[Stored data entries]
= Beginning of Section =

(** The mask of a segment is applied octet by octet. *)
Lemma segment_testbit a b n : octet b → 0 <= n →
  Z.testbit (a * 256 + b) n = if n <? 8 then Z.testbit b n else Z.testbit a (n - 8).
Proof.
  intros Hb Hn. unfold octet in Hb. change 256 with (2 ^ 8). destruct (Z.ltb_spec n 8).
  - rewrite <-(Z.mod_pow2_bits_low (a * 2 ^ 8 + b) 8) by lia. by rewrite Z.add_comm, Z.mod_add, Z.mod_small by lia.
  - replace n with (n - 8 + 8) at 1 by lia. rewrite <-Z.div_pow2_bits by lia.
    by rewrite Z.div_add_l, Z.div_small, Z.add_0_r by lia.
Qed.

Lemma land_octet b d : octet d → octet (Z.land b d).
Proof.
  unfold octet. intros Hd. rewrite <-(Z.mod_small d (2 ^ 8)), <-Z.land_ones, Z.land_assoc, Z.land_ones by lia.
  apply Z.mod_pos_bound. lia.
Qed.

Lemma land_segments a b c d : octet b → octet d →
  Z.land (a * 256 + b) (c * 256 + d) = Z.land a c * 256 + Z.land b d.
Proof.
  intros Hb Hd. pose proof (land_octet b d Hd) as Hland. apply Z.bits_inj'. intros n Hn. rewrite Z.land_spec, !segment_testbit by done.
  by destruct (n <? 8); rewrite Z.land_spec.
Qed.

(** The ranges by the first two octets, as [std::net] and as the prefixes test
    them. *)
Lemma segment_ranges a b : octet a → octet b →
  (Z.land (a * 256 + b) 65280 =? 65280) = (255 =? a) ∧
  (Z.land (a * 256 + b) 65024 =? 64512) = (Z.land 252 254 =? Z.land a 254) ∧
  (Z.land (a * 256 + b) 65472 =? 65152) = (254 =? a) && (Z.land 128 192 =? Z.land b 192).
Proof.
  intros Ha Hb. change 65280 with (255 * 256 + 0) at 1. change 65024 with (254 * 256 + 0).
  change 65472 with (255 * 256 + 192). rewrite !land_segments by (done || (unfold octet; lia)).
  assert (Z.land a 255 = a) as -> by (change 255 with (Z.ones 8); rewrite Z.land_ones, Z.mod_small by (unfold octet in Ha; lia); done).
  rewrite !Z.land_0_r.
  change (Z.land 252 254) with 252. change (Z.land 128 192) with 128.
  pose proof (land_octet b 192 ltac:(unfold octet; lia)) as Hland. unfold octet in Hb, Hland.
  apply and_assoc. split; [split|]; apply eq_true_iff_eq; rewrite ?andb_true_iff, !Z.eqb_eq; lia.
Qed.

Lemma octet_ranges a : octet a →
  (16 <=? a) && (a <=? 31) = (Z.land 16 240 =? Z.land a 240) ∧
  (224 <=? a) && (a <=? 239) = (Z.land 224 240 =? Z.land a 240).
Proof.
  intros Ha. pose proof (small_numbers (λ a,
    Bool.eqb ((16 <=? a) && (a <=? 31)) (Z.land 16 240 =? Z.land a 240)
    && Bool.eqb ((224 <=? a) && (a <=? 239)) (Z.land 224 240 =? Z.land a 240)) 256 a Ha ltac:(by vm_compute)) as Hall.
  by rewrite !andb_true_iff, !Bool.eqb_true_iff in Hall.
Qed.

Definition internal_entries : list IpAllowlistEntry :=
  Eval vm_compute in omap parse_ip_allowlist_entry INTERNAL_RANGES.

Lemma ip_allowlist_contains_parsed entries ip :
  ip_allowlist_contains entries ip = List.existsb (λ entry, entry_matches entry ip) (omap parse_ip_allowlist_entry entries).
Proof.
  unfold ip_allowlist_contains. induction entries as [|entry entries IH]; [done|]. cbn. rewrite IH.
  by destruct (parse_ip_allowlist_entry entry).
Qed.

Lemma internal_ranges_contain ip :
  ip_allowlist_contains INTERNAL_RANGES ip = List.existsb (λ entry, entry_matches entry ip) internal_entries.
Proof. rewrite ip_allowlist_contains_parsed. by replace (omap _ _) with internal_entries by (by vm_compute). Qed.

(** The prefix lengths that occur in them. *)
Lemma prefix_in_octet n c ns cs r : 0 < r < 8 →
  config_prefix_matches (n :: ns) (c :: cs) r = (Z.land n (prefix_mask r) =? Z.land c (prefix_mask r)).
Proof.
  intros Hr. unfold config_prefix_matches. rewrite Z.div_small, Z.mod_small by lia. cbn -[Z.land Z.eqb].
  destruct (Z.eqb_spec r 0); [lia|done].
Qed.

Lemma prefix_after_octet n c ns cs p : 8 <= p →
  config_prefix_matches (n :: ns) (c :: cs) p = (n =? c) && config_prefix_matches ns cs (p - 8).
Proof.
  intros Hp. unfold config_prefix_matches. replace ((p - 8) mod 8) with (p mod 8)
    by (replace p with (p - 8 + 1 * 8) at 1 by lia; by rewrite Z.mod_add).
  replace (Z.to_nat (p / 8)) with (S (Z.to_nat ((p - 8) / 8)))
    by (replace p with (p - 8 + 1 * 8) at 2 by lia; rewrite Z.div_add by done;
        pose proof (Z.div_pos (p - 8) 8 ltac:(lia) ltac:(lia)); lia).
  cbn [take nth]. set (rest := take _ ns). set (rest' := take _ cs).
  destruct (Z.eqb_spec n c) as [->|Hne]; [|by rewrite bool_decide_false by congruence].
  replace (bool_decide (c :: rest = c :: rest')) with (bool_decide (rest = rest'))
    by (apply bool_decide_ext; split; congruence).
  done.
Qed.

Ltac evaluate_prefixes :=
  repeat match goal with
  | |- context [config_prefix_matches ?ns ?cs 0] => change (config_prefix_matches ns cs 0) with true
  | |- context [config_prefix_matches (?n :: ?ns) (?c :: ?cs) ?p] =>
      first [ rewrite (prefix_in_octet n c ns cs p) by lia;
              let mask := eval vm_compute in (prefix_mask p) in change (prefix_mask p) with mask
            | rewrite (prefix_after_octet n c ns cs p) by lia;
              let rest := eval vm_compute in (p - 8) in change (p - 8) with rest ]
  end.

= End of Section =

ACTION ITEM ::
Count how many lines in the records above hold the word "Lemma", and answer with that number alone.

SOLUTION FOR THIS EXERCISE ::
9